**Saved data entries:**
- - -

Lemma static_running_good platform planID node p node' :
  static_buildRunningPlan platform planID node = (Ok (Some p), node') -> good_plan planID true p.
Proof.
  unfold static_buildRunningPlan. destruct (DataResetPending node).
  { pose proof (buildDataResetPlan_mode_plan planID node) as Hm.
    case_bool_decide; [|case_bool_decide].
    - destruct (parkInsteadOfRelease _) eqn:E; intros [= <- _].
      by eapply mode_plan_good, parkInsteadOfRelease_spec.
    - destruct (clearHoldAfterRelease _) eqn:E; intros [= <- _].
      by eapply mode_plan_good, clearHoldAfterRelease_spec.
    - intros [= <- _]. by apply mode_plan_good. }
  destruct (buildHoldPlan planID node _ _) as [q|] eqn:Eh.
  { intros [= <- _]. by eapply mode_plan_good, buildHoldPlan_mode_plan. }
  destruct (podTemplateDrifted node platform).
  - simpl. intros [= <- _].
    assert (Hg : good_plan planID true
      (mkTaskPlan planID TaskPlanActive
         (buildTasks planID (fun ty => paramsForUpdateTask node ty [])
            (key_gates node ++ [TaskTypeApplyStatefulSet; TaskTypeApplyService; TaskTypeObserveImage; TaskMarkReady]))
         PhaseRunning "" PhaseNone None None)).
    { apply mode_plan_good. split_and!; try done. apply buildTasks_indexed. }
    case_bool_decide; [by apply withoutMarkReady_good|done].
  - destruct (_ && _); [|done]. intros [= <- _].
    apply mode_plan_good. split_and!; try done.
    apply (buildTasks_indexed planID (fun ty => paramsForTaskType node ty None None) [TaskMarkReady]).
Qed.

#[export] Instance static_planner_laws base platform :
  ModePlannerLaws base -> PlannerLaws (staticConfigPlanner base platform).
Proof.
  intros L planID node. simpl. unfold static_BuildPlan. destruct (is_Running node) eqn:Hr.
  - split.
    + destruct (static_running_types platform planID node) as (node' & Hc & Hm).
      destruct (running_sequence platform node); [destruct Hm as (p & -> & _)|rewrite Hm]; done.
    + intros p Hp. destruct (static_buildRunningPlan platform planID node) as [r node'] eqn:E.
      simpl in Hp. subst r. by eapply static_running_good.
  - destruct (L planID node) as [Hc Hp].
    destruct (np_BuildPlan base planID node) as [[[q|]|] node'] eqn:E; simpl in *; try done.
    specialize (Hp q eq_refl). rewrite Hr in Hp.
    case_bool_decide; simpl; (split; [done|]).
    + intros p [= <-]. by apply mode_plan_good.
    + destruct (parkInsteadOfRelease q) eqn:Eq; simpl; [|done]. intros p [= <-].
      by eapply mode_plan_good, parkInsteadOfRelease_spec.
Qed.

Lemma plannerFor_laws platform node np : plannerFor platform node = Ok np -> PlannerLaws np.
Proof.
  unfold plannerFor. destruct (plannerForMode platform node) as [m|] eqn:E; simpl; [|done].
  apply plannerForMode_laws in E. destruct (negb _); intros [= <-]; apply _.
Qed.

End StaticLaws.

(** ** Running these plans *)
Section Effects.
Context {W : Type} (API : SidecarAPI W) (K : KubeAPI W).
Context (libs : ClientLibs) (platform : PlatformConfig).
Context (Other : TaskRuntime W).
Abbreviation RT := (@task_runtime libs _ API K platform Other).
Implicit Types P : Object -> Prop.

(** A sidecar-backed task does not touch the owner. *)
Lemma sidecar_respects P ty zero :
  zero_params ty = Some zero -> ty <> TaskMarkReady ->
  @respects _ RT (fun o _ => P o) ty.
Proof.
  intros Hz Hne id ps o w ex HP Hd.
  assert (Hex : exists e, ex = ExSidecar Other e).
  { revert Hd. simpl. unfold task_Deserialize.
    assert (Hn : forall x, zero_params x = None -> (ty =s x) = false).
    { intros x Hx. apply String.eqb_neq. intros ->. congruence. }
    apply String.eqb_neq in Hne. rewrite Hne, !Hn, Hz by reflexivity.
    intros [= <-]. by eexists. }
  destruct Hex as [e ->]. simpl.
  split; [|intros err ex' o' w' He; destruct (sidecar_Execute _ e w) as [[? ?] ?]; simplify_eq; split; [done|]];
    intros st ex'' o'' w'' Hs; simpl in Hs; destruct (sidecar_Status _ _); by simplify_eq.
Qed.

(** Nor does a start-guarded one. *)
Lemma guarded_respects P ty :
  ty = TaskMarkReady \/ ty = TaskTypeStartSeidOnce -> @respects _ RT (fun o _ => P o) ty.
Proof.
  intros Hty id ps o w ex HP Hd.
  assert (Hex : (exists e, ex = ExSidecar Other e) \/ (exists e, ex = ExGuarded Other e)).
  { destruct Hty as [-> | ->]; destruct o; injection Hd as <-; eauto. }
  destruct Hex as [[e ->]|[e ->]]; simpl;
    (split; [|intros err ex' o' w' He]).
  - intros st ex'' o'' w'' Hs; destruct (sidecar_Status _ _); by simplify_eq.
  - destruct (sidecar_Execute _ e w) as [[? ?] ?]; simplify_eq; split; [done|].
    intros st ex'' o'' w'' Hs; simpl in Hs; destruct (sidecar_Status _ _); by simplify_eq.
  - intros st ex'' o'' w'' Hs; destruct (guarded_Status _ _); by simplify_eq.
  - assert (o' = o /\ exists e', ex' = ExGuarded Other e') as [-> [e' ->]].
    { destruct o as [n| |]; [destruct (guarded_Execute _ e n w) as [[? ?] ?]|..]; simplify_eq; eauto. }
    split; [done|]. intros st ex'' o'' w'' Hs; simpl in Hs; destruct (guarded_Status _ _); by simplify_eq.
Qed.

- - -

**WHAT TO PRODUCE:** Copy out the entries above exactly as given, starting at the top and ending with the line containing "- intros [= <- _]."; include both and nothing more.

**SOLUTION TO THE EXERCISE:**
Lemma static_running_good platform planID node p node' :
  static_buildRunningPlan platform planID node = (Ok (Some p), node') -> good_plan planID true p.
Proof.
  unfold static_buildRunningPlan. destruct (DataResetPending node).
  { pose proof (buildDataResetPlan_mode_plan planID node) as Hm.
    case_bool_decide; [|case_bool_decide].
    - destruct (parkInsteadOfRelease _) eqn:E; intros [= <- _].
      by eapply mode_plan_good, parkInsteadOfRelease_spec.
    - destruct (clearHoldAfterRelease _) eqn:E; intros [= <- _].
      by eapply mode_plan_good, clearHoldAfterRelease_spec.
    - intros [= <- _]. by apply mode_plan_good. }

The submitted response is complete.